LEON, Mexico, FEB. 8, 2011 (Zenit.org).- The apostolic nuncio to Mexico is affirming that Benedict XVI is “very worried” about the violence in that country.
Archbishop Christophe Pierre stated this in a meeting with students from a variety of Christian universities of Christian inspiration.
Earlier, at a meeting with directors and rectors of several universities, the prelate noted that one of the most serious problems facing Mexico, whose population — according to the 2010 census, is Catholic in the majority (88%) — is that “God has been put in a corner.”
According to the Pope’s envoy in Mexico, the second country in the world, after Brazil, with the greatest number of Catholics, “Mexicans in the majority continue to believe in God, but little by little values are disappearing.”
Archbishop Pierre stressed that in Mexico “there are many persons who forget God, who is essential to man’s life.”
He continued: “If we live without this necessary longing, there will be people, such as the young, who will wonder: Why must I do good? Why shouldn’t I kill?”
This abandonment of God and of values is witnessed especially among young people, the prelate noted. He called for the exclusion of ideology from the educational process and a return to an education that include universal values.
The mission and duties of the Church, said the archbishop, are to contribute to the education of the people “so that they will renew their path and live with hope.”
He affirmed, “The Holy Father says that young people today live in the society and must be helped to perceive their humanity; they will not grow if they are withdrawn in themselves; they must be offered the possibility to encounter Christ, a Christ who loves.”
Archbishop Pierre added that “a partial education cannot be the only one on offer, this would be terrible.”
He affirmed: “Catholic education is an integral, total education. Reality is total.
“A soul that is not educated to open itself to mystery, to the beyond, will not offer young people the possibility to come across someone better.”
The prelate said, “I am very fearful of state officials who work in the ministry who propose education projects based on a plan that comes from outside, such as all the sexual education programs.”
In Mexico, since the constitution of 1917, according to the third article, education is or should be “secular, free and compulsory.” This has been interpreted as meaning anti-religious education, that is, anti-Catholic. The Church is not allowed to have educational institutions and it is religious orders, under the umbrella of civil associations or societies, that can carry out this work.
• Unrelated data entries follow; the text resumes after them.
(* ===== verification/Socks.v ===== *)
(** * Proxy ports and SOCKS: [internal/proxy/proxy_ports.go],
    [internal/proxy/socks_http_dialer.go]

    The handlers of a connection to a local proxy port (HTTP, SOCKS5, SOCKS4 or
    mixed), the allow list, the credentials, the choice of a node with failover, and
    the client side that speaks SOCKS5 to a remote proxy.

    A connection is the list of bytes the peer sends before it closes; a handler
    returns what it does: the bytes it writes, the addresses it dials and the bytes
    it starts to relay.  Writes to the peer succeed.  [dial k address] says whether the
    dial number [k] of the connection succeeds.  The HTTP parser is the record
    [http_lib]. *)

From Stdlib Require Import Strings.Ascii Strings.String.
From stdpp Require Import pretty.
From S2P Require Import Prelude GoBytes GoString Base64 Config NetIP ProxyPort Outbound LoadBalancer Latency.
From S2P Require Import OutboundManager Selection AutoPing.

(** ** Reading from the peer *)

Definition parser (A : Type) : Type := bytes -> option (A * bytes).

#[export] Instance parser_ret : MRet parser := fun A a i => Some (a, i).
#[export] Instance parser_bind : MBind parser := fun A B f p i =>
  match p i with Some (a, r) => f a r | None => None end.

Definition p_fail {A} : parser A := fun _ => None.
Definition ReadByte : parser Z := fun i => match i with [] => None | b :: r => Some (b2z b, r) end.
(** [io.ReadFull] of [n] bytes. *)
Definition ReadFull (n : Z) : parser bytes := fun i =>
  if zlen i <? n then None else Some (take (Z.to_nat n) i, drop (Z.to_nat n) i).
(** [_, _ = reader.ReadByte()] *)
Definition skip_byte : parser unit := fun i => Some (tt, tail i).

Definition port_of (b : bytes) : Z := be_uint b.
Definition ip_of (b : bytes) : list Z := map b2z b.

(** ** SOCKS5 requests *)

Definition readSocks5Request : parser string :=
  ver ← ReadByte;
  if negb (ver =? 5) then p_fail else
  cmd ← ReadByte;
  if negb (cmd =? 1) then p_fail else
  _ ← skip_byte;
  atyp ← ReadByte;
  host ← (if atyp =? 1 then (buf ← ReadFull 4; mret (ip_String (ip_of buf)))
          else if atyp =? 3 then (l ← ReadByte; buf ← ReadFull l; mret (string_of buf))
          else if atyp =? 4 then (buf ← ReadFull 16; mret (ip_String (ip_of buf)))
          else p_fail);
  portBuf ← ReadFull 2;
  mret (JoinHostPort host (pretty (port_of portBuf))).

Definition writeSocks5Reply (rep : Z) : bytes := raw [5; rep; 0; 1; 0; 0; 0; 0; 0; 0].

Definition writeSocks4Reply (status : Z) (ip : bytes) (port : Z) : bytes :=
  (raw [0; status; Z.shiftr port 8; Z.land port 0xff])
  ++ (if Nat.eqb (List.length ip) 4 then ip else raw [0; 0; 0; 0]).

Definition maxSocks4FieldLength : Z := 4096.

(** [readUntilNull]: [room] is what is left of the limit. *)
Fixpoint read_until_null (room : nat) (buf : bytes) (i : bytes) : option (string * bytes) :=
  match room with
  | O => None
  | S room =>
      match i with
      | [] => None
      | b :: r => if b2z b =? 0 then Some (string_of buf, r) else read_until_null room (buf ++ [b]) r
      end
  end.

Definition readUntilNull (maxLen : Z) : parser string :=
  read_until_null (Z.to_nat (if maxLen <=? 0 then maxSocks4FieldLength else maxLen)) [].

(** ** The handlers *)

Inductive port_event :=
| Wrote (b : bytes)
| Dialed (address : string) (ok : bool)
| Relayed (rest : bytes).

Definition requiresAuth (cfg : ProxyPortConfig) : bool :=
  negb (String.eqb (pp_Username cfg) "") || negb (String.eqb (pp_Password cfg) "").

(** The common end: dial, answer and relay. *)
Definition connect_and_relay (dial : nat -> string -> bool) (target : string) (failed ok : list port_event) (rest : bytes)
  : list port_event :=
  if dial O target then Dialed target true :: ok ++ [Relayed rest]
  else Dialed target false :: failed.
(* ===== verification/Server.v ===== *)
(** * The listeners of the servers: [internal/proxy/proxy.go]

    The orchestration of [ProxyServer] ([Start], [Stop], [Reload], [ReloadServer],
    [StartServer], [StopServer], [KickPlayer], the status functions,
    [reloadProxyOutbounds]), with combined_listener.go, listener_with_cleanup.go
    and the start of a UDP speeder from udpspeeder.go.

    A proxy that holds a socket is a [part], a cell of a heap; a [listener] is one
    part, the TCP and the UDP part of a combined listener, or a listener with the
    process of a UDP speeder in front of its target.  Parts and processes stay in
    their heaps when they are closed, so that nothing opened is forgotten.  What the
    machine answers (binding, closing, spawning, killing) is an argument ([machine]),
    asked in order.  What a part does with its packets is in the files of the
    proxies. *)

From Stdlib Require Import Strings.String.
From stdpp Require Import pretty.
From S2P Require Import Prelude GoBytes GoString NetIP NetURL Session SessionManager Config Outbound OutboundManager NodeFile Dial.

(** ** Parts, listeners, processes *)

Inductive part_kind := KPlainUDP | KPlainTCP | KMITM | KRakNet | KPassthrough | KRawUDP | KTransparent.

(** What [startListener] hands to a proxy. *)
Record wiring := {
  w_outbound : bool;
  w_acl : bool;
  w_verifier : bool;
  w_idle : option Z;
}.

Record part := {
  pt_server : string;
  pt_kind : part_kind;
  pt_config : ServerConfig;
  pt_wiring : wiring;
  pt_bound : string;
  pt_open : bool;
}.

Record speeder := { sp_args : list string; sp_alive : bool; sp_kill_failed : bool }.

Abbreviation part_ptr := nat (only parsing).
Abbreviation proc_ptr := nat (only parsing).

Inductive listener :=
| LPart (q : part_ptr)
| LCombined (qs : list part_ptr)
| LCleanup (inner : listener) (proc : proc_ptr).

(** What the machine answers; the number counts the questions. *)
Record machine := {
  m_bind : nat -> bool;
  m_close : nat -> bool;
  m_spawn : nat -> bool;
  m_kill : nat -> bool;
  m_free_port : nat -> option Z;
  m_speeder_binary : string -> option string;
}.

Record ProxyServer := {
  ps_config : option GlobalConfig;
  ps_acl : bool;
  ps_verifier : bool;
  ps_outbound : bool;
  ps_running : bool;
  ps_listeners : gmap string listener;
  ps_parts : list part;
  ps_procs : list speeder;
  ps_sessions : SessionManager;
  ps_asked : nat;
}.

Definition set_running (b : bool) (p : ProxyServer) : ProxyServer :=
  {| ps_config := ps_config p; ps_acl := ps_acl p; ps_verifier := ps_verifier p; ps_outbound := ps_outbound p;
     ps_running := b; ps_listeners := ps_listeners p; ps_parts := ps_parts p; ps_procs := ps_procs p;
     ps_sessions := ps_sessions p; ps_asked := ps_asked p |}.

Definition set_listeners (m : gmap string listener) (p : ProxyServer) : ProxyServer :=
  {| ps_config := ps_config p; ps_acl := ps_acl p; ps_verifier := ps_verifier p; ps_outbound := ps_outbound p;
     ps_running := ps_running p; ps_listeners := m; ps_parts := ps_parts p; ps_procs := ps_procs p;
     ps_sessions := ps_sessions p; ps_asked := ps_asked p |}.

Definition set_parts (l : list part) (p : ProxyServer) : ProxyServer :=
  {| ps_config := ps_config p; ps_acl := ps_acl p; ps_verifier := ps_verifier p; ps_outbound := ps_outbound p;
     ps_running := ps_running p; ps_listeners := ps_listeners p; ps_parts := l; ps_procs := ps_procs p;
     ps_sessions := ps_sessions p; ps_asked := ps_asked p |}.

Definition set_procs (l : list speeder) (p : ProxyServer) : ProxyServer :=
  {| ps_config := ps_config p; ps_acl := ps_acl p; ps_verifier := ps_verifier p; ps_outbound := ps_outbound p;
     ps_running := ps_running p; ps_listeners := ps_listeners p; ps_parts := ps_parts p; ps_procs := l;
     ps_sessions := ps_sessions p; ps_asked := ps_asked p |}.

Definition set_ps_sessions (sm : SessionManager) (p : ProxyServer) : ProxyServer :=
  {| ps_config := ps_config p; ps_acl := ps_acl p; ps_verifier := ps_verifier p; ps_outbound := ps_outbound p;
     ps_running := ps_running p; ps_listeners := ps_listeners p; ps_parts := ps_parts p; ps_procs := ps_procs p;
     ps_sessions := sm; ps_asked := ps_asked p |}.

Definition ask (p : ProxyServer) : ProxyServer :=
  {| ps_config := ps_config p; ps_acl := ps_acl p; ps_verifier := ps_verifier p; ps_outbound := ps_outbound p;
     ps_running := ps_running p; ps_listeners := ps_listeners p; ps_parts := ps_parts p; ps_procs := ps_procs p;
     ps_sessions := ps_sessions p; ps_asked := S (ps_asked p) |}.

Definition opened_part (a : part) : part :=
  {| pt_server := pt_server a; pt_kind := pt_kind a; pt_config := pt_config a; pt_wiring := pt_wiring a;
     pt_bound := sc_ListenAddr (pt_config a); pt_open := true |}.

Definition closed_part (a : part) : part :=
  {| pt_server := pt_server a; pt_kind := pt_kind a; pt_config := pt_config a; pt_wiring := pt_wiring a;
     pt_bound := pt_bound a; pt_open := false |}.

Definition configured_part (sc : ServerConfig) (a : part) : part :=
  {| pt_server := pt_server a; pt_kind := pt_kind a; pt_config := sc; pt_wiring := pt_wiring a;
     pt_bound := pt_bound a; pt_open := pt_open a |}.

Definition on_part (q : part_ptr) (f : part -> part) (p : ProxyServer) : ProxyServer :=
  set_parts (alter f q (ps_parts p)) p.

Fixpoint parts_of (l : listener) : list part_ptr :=
  match l with LPart q => [q] | LCombined qs => qs | LCleanup inner _ => parts_of inner end.

Fixpoint procs_of (l : listener) : list proc_ptr :=
  match l with LPart _ | LCombined _ => [] | LCleanup inner n => n :: procs_of inner end.

(** Every path of a stop that returns an error returns one of these. *)
Inductive server_err :=
| ErrNotRunning
| ErrAlreadyRunning
| ErrListenerExists (serverID : string)
| ErrListenerNotFound (serverID : string)
| ErrNoServer (serverID : string)
| ErrServerRunning (serverID : string)
| ErrSpeederConfig (e : cfg_err)
| ErrSpeederBinary
| ErrSpeederAddr
| ErrSpeederStart
| ErrLocalAddrInvalid
| ErrStartListener
| ErrStopListener.

Section server.
Context `{Unicode} (mc : machine).

(** ** Parts *)

Definition start_part (q : part_ptr) (p : ProxyServer) : ProxyServer * bool :=
  let ok := m_bind mc (ps_asked p) in
  let p := ask p in
  if ok then (on_part q opened_part p, true) else (p, false).

(** The proxies for which [Stop] returns the error of closing the socket; a second
    close of a UDP socket is an error, of the sockets of the RakNet library it may be. *)
Definition close_error_shown (k : part_kind) : bool :=
  match k with KTransparent | KRakNet | KPassthrough | KMITM => true | _ => false end.

Definition stop_part (q : part_ptr) (p : ProxyServer) : ProxyServer * bool :=
  match ps_parts p !! q with
  | None => (p, true)
  | Some a =>
      let ok := m_close mc (ps_asked p) in
      let ok := match pt_kind a with KTransparent => pt_open a && ok | k => negb (close_error_shown k) || ok end in
      (on_part q closed_part (ask p), ok)
  end.

Definition stop_parts (qs : list part_ptr) (p : ProxyServer) : ProxyServer :=
  fold_left (fun p q => (stop_part q p).1) qs p.

(** [combinedListener.Start]: the parts before one that fails are stopped. *)
Fixpoint start_parts (started qs : list part_ptr) (p : ProxyServer) : ProxyServer * bool :=
  match qs with
  | [] => (p, true)
  | q :: qs =>
      let '(p, ok) := start_part q p in
      if ok then start_parts (started ++ [q]) qs p else (stop_parts started p, false)
  end.

(** ** The UDP speeder *)

Definition speeder_fec (c : UDPSpeederConfig) : string :=
  let fec := trim_space (us_FEC c) in if String.eqb fec "" then "20:10"%string else fec.

Definition speeder_args (c : UDPSpeederConfig) (localListenAddr : string) : list string :=
  ["-c"; "-l"; localListenAddr; "-r"; us_RemoteAddr c]%string
  ++ ["-f"; speeder_fec c]%string
  ++ (if String.eqb (trim_space (us_Key c)) "" then [] else ["-k"; us_Key c]%string)
  ++ (if 0 <? us_Mode c then ["--mode"; pretty (us_Mode c)]%string else [])
  ++ (if 0 <? us_TimeoutMs c then ["--timeout"; pretty (us_TimeoutMs c)]%string else [])
  ++ (if 0 <? us_MTU c then ["--mtu"; pretty (us_MTU c)]%string else [])
  ++ (if us_DisableObscure c then ["--disable-obscure"; "1"]%string else [])
  ++ (if us_DisableChecksum c then ["--disable-checksum"; "1"]%string else [])
  ++ us_ExtraArgs c
  ++ ["--disable-color"; "--log-level"; "4"]%string.

(** A free port of the loopback address, or the address of the configuration. *)
Definition resolveUDPSpeederLocalAddr (localListenAddr : string) (p : ProxyServer) : ProxyServer * option string :=
  if negb (String.eqb (trim_space localListenAddr) "") then (p, Some localListenAddr) else
  (ask p, (fun port : Z => ("127.0.0.1:" ++ pretty port)%string) <$> m_free_port mc (ps_asked p)).

Definition startUDPSpeeder (sc : ServerConfig) (p : ProxyServer)
  : ProxyServer * (option (proc_ptr * string) + server_err) :=
  match sc_UDPSpeeder sc with
  | None => (p, inl None)
  | Some cfg =>
      if negb (us_Enabled cfg) then (p, inl None) else
      match speeder_Validate cfg with
      | Some e => (p, inr (ErrSpeederConfig e))
      | None =>
          match m_speeder_binary mc (us_BinaryPath cfg) with
          | None => (p, inr ErrSpeederBinary)
          | Some _ =>
              let '(p, local) := resolveUDPSpeederLocalAddr (us_LocalListenAddr cfg) p in
              match local with
              | None => (p, inr ErrSpeederAddr)
              | Some local =>
                  let ok := m_spawn mc (ps_asked p) in
                  let p := ask p in
                  if ok
                  then (set_procs (ps_procs p ++ [{| sp_args := speeder_args cfg local; sp_alive := true; sp_kill_failed := false |}]) p,
                        inl (Some (length (ps_procs p), local)))
                  else (p, inr ErrSpeederStart)
              end
          end
      end
  end.

(** [udpSpeederProcess.Stop] *)
Definition killed_speeder (ok : bool) (s : speeder) : speeder :=
  {| sp_args := sp_args s; sp_alive := sp_alive s && negb ok; sp_kill_failed := sp_kill_failed s || negb ok |}.

Definition stop_proc (n : proc_ptr) (p : ProxyServer) : ProxyServer * bool :=
  let ok := m_kill mc (ps_asked p) in
  let p := ask p in
  (set_procs (alter (killed_speeder ok) n (ps_procs p)) p, ok).

(** ** Listeners *)

Fixpoint stop_listener (l : listener) (p : ProxyServer) : ProxyServer * bool :=
  match l with
  | LPart q => stop_part q p
  | LCombined qs => (stop_parts qs p, true)
  | LCleanup inner n =>
      let '(p, ok) := stop_listener inner p in
      let '(p, killed) := stop_proc n p in
      (p, ok && killed)
  end.

Fixpoint start_listener (l : listener) (p : ProxyServer) : ProxyServer * bool :=
  match l with
  | LPart q => start_part q p
  | LCombined qs => start_parts [] qs p
  | LCleanup inner _ => start_listener inner p
  end.

Inductive shape := One (k : part_kind) | TcpAndUdp.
Archbishop Pierre said: “It is in this field of education that we must penetrate and influence as Catholics in the public or private spheres because there is no difference.
“The Catholic vision of education is not to attack another religion; our education has a profound motivation.”
The prelate highlighted Christianity’s community ideal as the basis and foundation of the civilization of love. He said, “To think that we are autonomous, that we can go forward without a problem is mistaken, because we all need God.”